A subset of artificial intelligence is Deep learning (DL), which is used to develop some of the more sophisticated training model, using deep neural networks (DNN) trying to mimic the human brain. Today, some of the largest DL training models can be used to do very complex and creative tasks like write poetry, write code, and understand the context of text/speech.


 


 


CormacGarvey_0-1630093976365.pngCormacGarvey_1-1630094022720.png


 


These large DL models are possible because of advancements in DL algorithms (DeepSpeed )), which maximize the efficiency of GPU memory management. Traditionally, DL models were very parallel floating-point intensive and so performed well on GPU’s, the newer more memory efficient algorithms made it possible to run much larger DL models but at the expense of significantly more inter-node communication operations, specifically, allreduce and alltoall collective operations.


 


Modern DL training jobs require large Clusters of multi-GPUs with high floating-point performance connected with high bandwidth, low latency networks. The Azure NDv4 VM series is designed specifically for these types of workloads. ND96asr_v4 has 8 A100 GPU’s connected via NVlink3, each A100 has access to 200 Gbps HDR InfiniBand, a total of 1.6 Tbps internode communication is possible.

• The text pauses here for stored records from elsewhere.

(* ===== verification/CodecConfig.v ===== *)
(** [src/pkg/codec/config.go, multi_modifier.go, by_item_type_modifier.go]: the
    configuration of modifiers as JSON and the modifiers it makes
    ([CodecConfig]); modifiers that are made of others ([Modifiers]).

    A JSON text is its tree; the names of an object differ, also without their
    case. *)

From Stdlib.Strings Require Import Ascii.
From S2P Require Import Prelude GoBytes GoStrings CCIPTypes CodecTypes CodecMaps.

Module CodecConfig.
Import CodecTypes.CodecTypes CodecMaps.CodecMaps.

(** *** JSON *)

(** Numbers are kept as they are written ([UseNumber]). *)
Inductive jval := JNull | JBool (b : bool) | JNumber (s : string) | JStr (s : string) | JArr (l : list jval) | JObj (l : list (string * jval)).

Inductive error := InvalidJSON | UnknownModifier (mType : string) | KeysOverlap (key : string) | CodecNotSupplied (typeDef : string) | OnlyOneField.

(** A field of a struct by its name, in any case; it keeps its zero value if it
    is not there, and if it is null. *)
Fixpoint member (name : string) (o : list (string * jval)) : jval :=
  match o with [] => JNull | (k, v) :: o => if String.eqb (ToLower k) (ToLower name) then v else member name o end.
Definition asObject (v : jval) : outcome error (list (string * jval)) := match v with JObj o => Ok o | JNull => Ok [] | _ => Err InvalidJSON end.
Definition asString (v : jval) : outcome error string := match v with JStr s => Ok s | JNull => Ok "" | _ => Err InvalidJSON end.
Definition asBool (v : jval) : outcome error bool := match v with JBool b => Ok b | JNull => Ok false | _ => Err InvalidJSON end.
Definition asInt (v : jval) : outcome error Z := 
  match v with
  | JNumber s => match CCIPTypes.SetString s with Some z => if bool_decide (inS 64 z) then Ok z else Err InvalidJSON | None => Err InvalidJSON end
  | JNull => Ok 0%Z
  | _ => Err InvalidJSON
  end.
Definition asSlice {A} (f : jval → outcome error A) (v : jval) : outcome error (option (list A)) :=
  match v with JArr l => let? l := omapM f l in Ok (Some l) | JNull => Ok None | _ => Err InvalidJSON end.
Definition fromEntries {A} (l : list (string * A)) : gmap string A := foldl (λ (m : gmap string A) p, <[p.1 := p.2]> m) ∅ l.
Definition asMap {A} (f : jval → outcome error A) (v : jval) : outcome error (option (gmap string A)) :=
  match v with JObj o => let? l := omapM (λ p, let? a := f p.2 in Ok (p.1, a)) o in Ok (Some (fromEntries l)) | JNull => Ok None | _ => Err InvalidJSON end.
Definition asLocation (v : jval) : outcome error (option ElementExtractorLocation) :=
  match v with
  | JNull => Ok None
  | JStr s =>
      if String.eqb (ToLower s) "first" then Ok (Some LocationFirst) else if String.eqb (ToLower s) "middle" then Ok (Some LocationMiddle)
      else if String.eqb (ToLower s) "last" then Ok (Some LocationLast) else Err InvalidJSON
  | _ => Err InvalidJSON
  end.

We will be focusing on HPC+AI Clusters built with the ND96asr_v4 virtual machine type and providing specific performance optimization recommendations to get the best performance.


 


CormacGarvey_0-1630094620374.png


 


 


 


 


 


 


 


 


 


 


 


Deep Learning hardware and software stack


The Deep learning hardware and software stack is much more complicated compared to traditional HPC. From the hardware perspective CPU and GPU performance is important, especially floating-point performance and the speed in which data is moved from CPU (host) to GPU (device) or GPU (device) to GPU (device). There are many popular Deep learning frameworks e.g. pytorch, tensorflow, Caffe and CNTK. NCCL is one of the popular collective communication library for Nvidia GPU’s and low-level mathematics operations is dependent on the CUDA tools and libraries. We will touch on many parts of this H/W and S/W stack in this post.


 


CormacGarvey_0-1630095555848.png


 


How to deploy an HPC+AI Cluster (using NDv4)

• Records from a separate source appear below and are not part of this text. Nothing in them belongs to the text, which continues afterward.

(* ===== verification/CodecBytes.v ===== *)
(** [src/pkg/codec/byte_string_modifier.go]: addresses and other bytes as
    strings ([AddressBytes]): the address modifier as an interface with its two
    implementations, what is done to the fields, and the two hooks. *)

From Stdlib.Strings Require Import Ascii.
From S2P Require Import Prelude GoBytes GoStrings.

Module AddressBytes.

Inductive error := UnexpectedLength | BadBase64 | LengthMismatch (expected got : nat) | InvalidValue | CannotConvert | UnexpectedType | Refused.

(** [AddressModifier] *)
Class AddressModifier := {
  EncodeAddress : list byte → outcome error string;
  DecodeAddress : string → outcome error (list byte);
  Length : nat
}.

(** *** The implementations *)

(** [ExampleAddressModifier]: 32 bytes, filled up with zeros at the end. *)
Definition exampleEncode (bts : list byte) : outcome error string :=
  if (32 <? length bts)%nat then Err UnexpectedLength else Ok (base64Encode (bts ++ replicate (32 - length bts) "000"%byte)).
Definition exampleDecode (str : string) : outcome error (list byte) :=
  match base64Decode str with
  | None => Err BadBase64
  | Some bts => if decide (length bts ≠ 32) then Err UnexpectedLength else Ok bts
  end.
Definition exampleModifier : AddressModifier := {| EncodeAddress := exampleEncode; DecodeAddress := exampleDecode; Length := 32 |}.

(** [bytes.Trim] of zeros. *)
Definition isZero (b : byte) : bool := Byte.eqb b "000".
Fixpoint dropZeros (l : list byte) : list byte := match l with b :: l' => if isZero b then dropZeros l' else l | [] => [] end.
Definition trimZeros (l : list byte) : list byte := reverse (dropZeros (reverse (dropZeros l))).

(** [constrainedLengthBytesToStringModifier] *)
Definition constrainedEncode (bts : list byte) : outcome error string := Ok (String.string_of_list_byte (trimZeros bts)).
Definition constrainedDecode (maxLen : nat) (str : string) : outcome error (list byte) :=
  let bts := take maxLen (bytes_of_string str) in Ok (bts ++ replicate (maxLen - length bts) "000"%byte).
Definition constrainedModifier (maxLen : nat) : AddressModifier :=
  {| EncodeAddress := constrainedEncode; DecodeAddress := constrainedDecode maxLen; Length := maxLen |}.

(** *** The hooks and the fields *)

(** What there is of a value: a string, an array or a slice of bytes, an array
    or a slice of those, a nil pointer, another value, no value at all. *)
Inductive data :=
  | DString (s : string)
  | DArray (b : list byte)
  | DBytes (b : list byte)                       (* []byte *)
  | DArrays (l : list (list byte))               (* [k][n]byte *)
  | DSlices (l : list (list byte))               (* [][n]byte *)
  | DNilPointer
  | DOther
  | DNone.
(** What a value is decoded to: a string, an array of [n] bytes, or what
    converts to one, or something else. *)
Inductive target := TString | TBytes (n : nat) | TOther.

Section hooks.
Context `{M : AddressModifier}.

Definition stringToAddressHookForOnChain (to : target) (d : data) : outcome error data :=
  match d, to with
  | DString addr, TBytes n =>
      if decide (n = Length) then
        let? bts := DecodeAddress addr in
        if decide (length bts ≠ Length) then Err (LengthMismatch Length (length bts)) else Ok (DArray bts)
      else Ok d
  | _, _ => Ok d
  end.

(** An array of the length converts, and so does a slice of bytes, of any
    length: its bytes are encoded. *)
Definition addressToStringHookForOffChain (to : target) (d : data) : outcome error data :=
  match d, to with
  | DNone, _ => Err InvalidValue
  | DArray bts, TString => if decide (length bts = Length) then let? s := EncodeAddress bts in Ok (DString s) else Ok d
  | DBytes bts, TString => let? s := EncodeAddress bts in Ok (DString s)
  | _, _ => Ok d
  end.

(** [addressTransformationAction], of the field if it is there: a slice that is
    long enough becomes an array of its first bytes. *)
Definition addressTransformationAction (field : option data) : outcome error (option data) :=
  match field with
  | None => Ok None
  | Some d =>
      match d with
      | DNone => Err InvalidValue
      | DArray b => if decide (length b = Length) then Ok (Some d) else Err UnexpectedType
      | DBytes b => if (length b <? Length)%nat then Err CannotConvert else Ok (Some (DArray (take Length b)))
      | DArrays l => if bool_decide (Forall (λ b, length b = Length) l) then Ok (Some d) else Err UnexpectedType
      | DSlices (b :: l) => if bool_decide (Forall (λ b, length b = Length) (b :: l)) then Ok (Some d) else Err UnexpectedType
      | DSlices [] | DString _ | DNilPointer | DOther => Err UnexpectedType
      end
  end.

(** *** Facts *)

(** A modifier whose strings lead back to the addresses. *)
Class AddressLaws := {
  address_decoded b s : length b = Length → EncodeAddress b = Ok s → DecodeAddress s = Ok b
}.

(** An address is the same after it was a string. *)
Lemma address_hooks `{!AddressLaws} b s : length b = Length →
  addressToStringHookForOffChain TString (DArray b) = Ok (DString s) → stringToAddressHookForOnChain (TBytes Length) (DString s) = Ok (DArray b).
Proof.
  intros Hb. cbn. rewrite decide_True //. destruct (EncodeAddress b) as [s'| |] eqn:He; [|done..]. cbn. intros [= ->].
  rewrite decide_True // (address_decoded b s) //=. rewrite decide_False //. lia.
Qed.

(** An empty slice of addresses is refused, unlike a longer one. *)
Lemma empty_slice_refused : addressTransformationAction (Some (DSlices [])) = Err UnexpectedType.
Proof. done. Qed.
End hooks.

(** *** The laws of the implementations *)

#[global] Instance example_laws : @AddressLaws exampleModifier.
Proof.
  split. cbn. intros b s Hb. rewrite /exampleEncode Hb /=. change (32 - 32) with 0. cbn [replicate]. rewrite app_nil_r. intros [= <-].
  rewrite /exampleDecode base64_roundtrip. rewrite decide_False //. lia.
Qed.

Lemma dropZeros_suffix l : ∃ k, l = replicate k "000"%byte ++ dropZeros l.
Proof.
  induction l as [|b l [k IH]]; [by exists 0|]. cbn. rewrite /isZero. destruct (Byte.eqb b "000") eqn:Hb; [|by exists 0].
  apply Byte.byte_dec_bl in Hb as ->. exists (S k). cbn. by rewrite {1}IH.
Qed.
Lemma dropZeros_head l : match l with b :: _ => b ≠ "000"%byte | [] => True end → dropZeros l = l.
Proof. destruct l as [|b l]; [done|]. intros Hb. cbn. rewrite /isZero. destruct (Byte.eqb b "000") eqn:He; [by apply Byte.byte_dec_bl in He|done]. Qed.

(** A string that neither begins nor ends with a zero byte, and is not too
    long, is found again; a longer one is cut off. *)
Definition trimmed (l : list byte) : Prop := match l with b :: _ => b ≠ "000"%byte | [] => True end ∧ match last l with Some b => b ≠ "000"%byte | None => True end.
Lemma trim_padded l k : trimmed l → trimZeros (l ++ replicate k "000"%byte) = l.
Proof.
  intros [Hh Hl]. rewrite /trimZeros. assert (∀ k l, dropZeros (replicate k "000"%byte ++ l) = dropZeros l) as Hz.
  { intros j m. induction j as [|j IH]; [done|]. apply IH. }
  destruct l as [|b l].
  - assert (dropZeros (replicate k "000"%byte) = []) as Hk by (rewrite -(app_nil_r (replicate _ _)); apply Hz). cbn [app]. by rewrite Hk.
  - rewrite (dropZeros_head ((b :: l) ++ _)) //. rewrite reverse_app reverse_replicate Hz dropZeros_head ?reverse_involutive //.
    rewrite -head_reverse in Hl. by destruct (reverse (b :: l)).
Qed.
Lemma constrained_string maxLen s b : trimmed (bytes_of_string s) → length (bytes_of_string s) ≤ maxLen →
  constrainedDecode maxLen s = Ok b → length b = maxLen ∧ constrainedEncode b = Ok s.
Proof.
  intros Ht Hl. rewrite /constrainedDecode take_ge //. intros [= <-]. split; [rewrite length_app length_replicate; lia|].
  rewrite /constrainedEncode trim_padded // /bytes_of_string. by rewrite String.string_of_list_byte_of_string.
Qed.
Example cut_off : constrainedDecode 3 "chain" = Ok (bytes_of_string "cha").
Proof. by vm_compute. Qed.
(** Addresses that are short do not come back as they were. *)
Example padded_away : ∃ s, exampleEncode ["001"%byte] = Ok s ∧ exampleDecode s ≠ Ok ["001"%byte].
Proof. eexists. split; [by vm_compute|]. by vm_compute. Qed.
(** Bytes that begin with a zero come back in another place. *)
Example leading_zero_lost : let b := ["000"; "001"]%byte in ∃ s, constrainedEncode b = Ok s ∧ constrainedDecode 2 s = Ok ["001"; "000"]%byte.
Proof. eexists. split; [reflexivity|]. by vm_compute. Qed.
End AddressBytes.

In this section we discuss some deployment options.


 


Which image to use


It’s recommended that you start with one of the Azure Marketplace images that support NDv4. The advantage of using one of these Marketplace images is the GPU driver, InfiniBand drivers, CUDA, NCCL and MPI libraries (including rdma_sharp_plugin) are pre-installed and should be fully functional after booting up the image.



  • ubuntu-hpc 18.04  (microsoft-dsvm:ubuntu-hpc:1804:latest)

    • Ubuntu is a popular DL linux OS and the most amount of testing on NDv4 was done with version 18.04.



  • Ubuntu-hpc 20.04 (microsoft-dsvm:ubuntu-hpc:2004:latest)

    • Popular image in DL community.



  • CentOS-HPC 7.9 (OpenLogic:CentOS-HPC:7_9-gen2:latest)

    • More popular in HPC, less popular in AI.

    • NOTE: By default the NDv4 GPU NUMA topology is not correct, you need to apply this patch.




Another option, especially if you want to customize your image is to build your own custom image. The best place to start is the azhpc-images GitHub repository, which contains all the scripts used to build the HPC marketplace images.


You can then use packer or Azure Image builder to build the image and Azure Shared image gallery to store, use, share and distribute images.


 


Deployment options


In this section we will explore some options to deploy an HPC+AI NDv4 cluster.



  • Nvidia Nephele

    • Nephele is an open source GitHub repository, primary developers are Nvidia. It’s based on terraform and ansible. It also deploys a SLURM scheduler with container support, using enroot and pyxis.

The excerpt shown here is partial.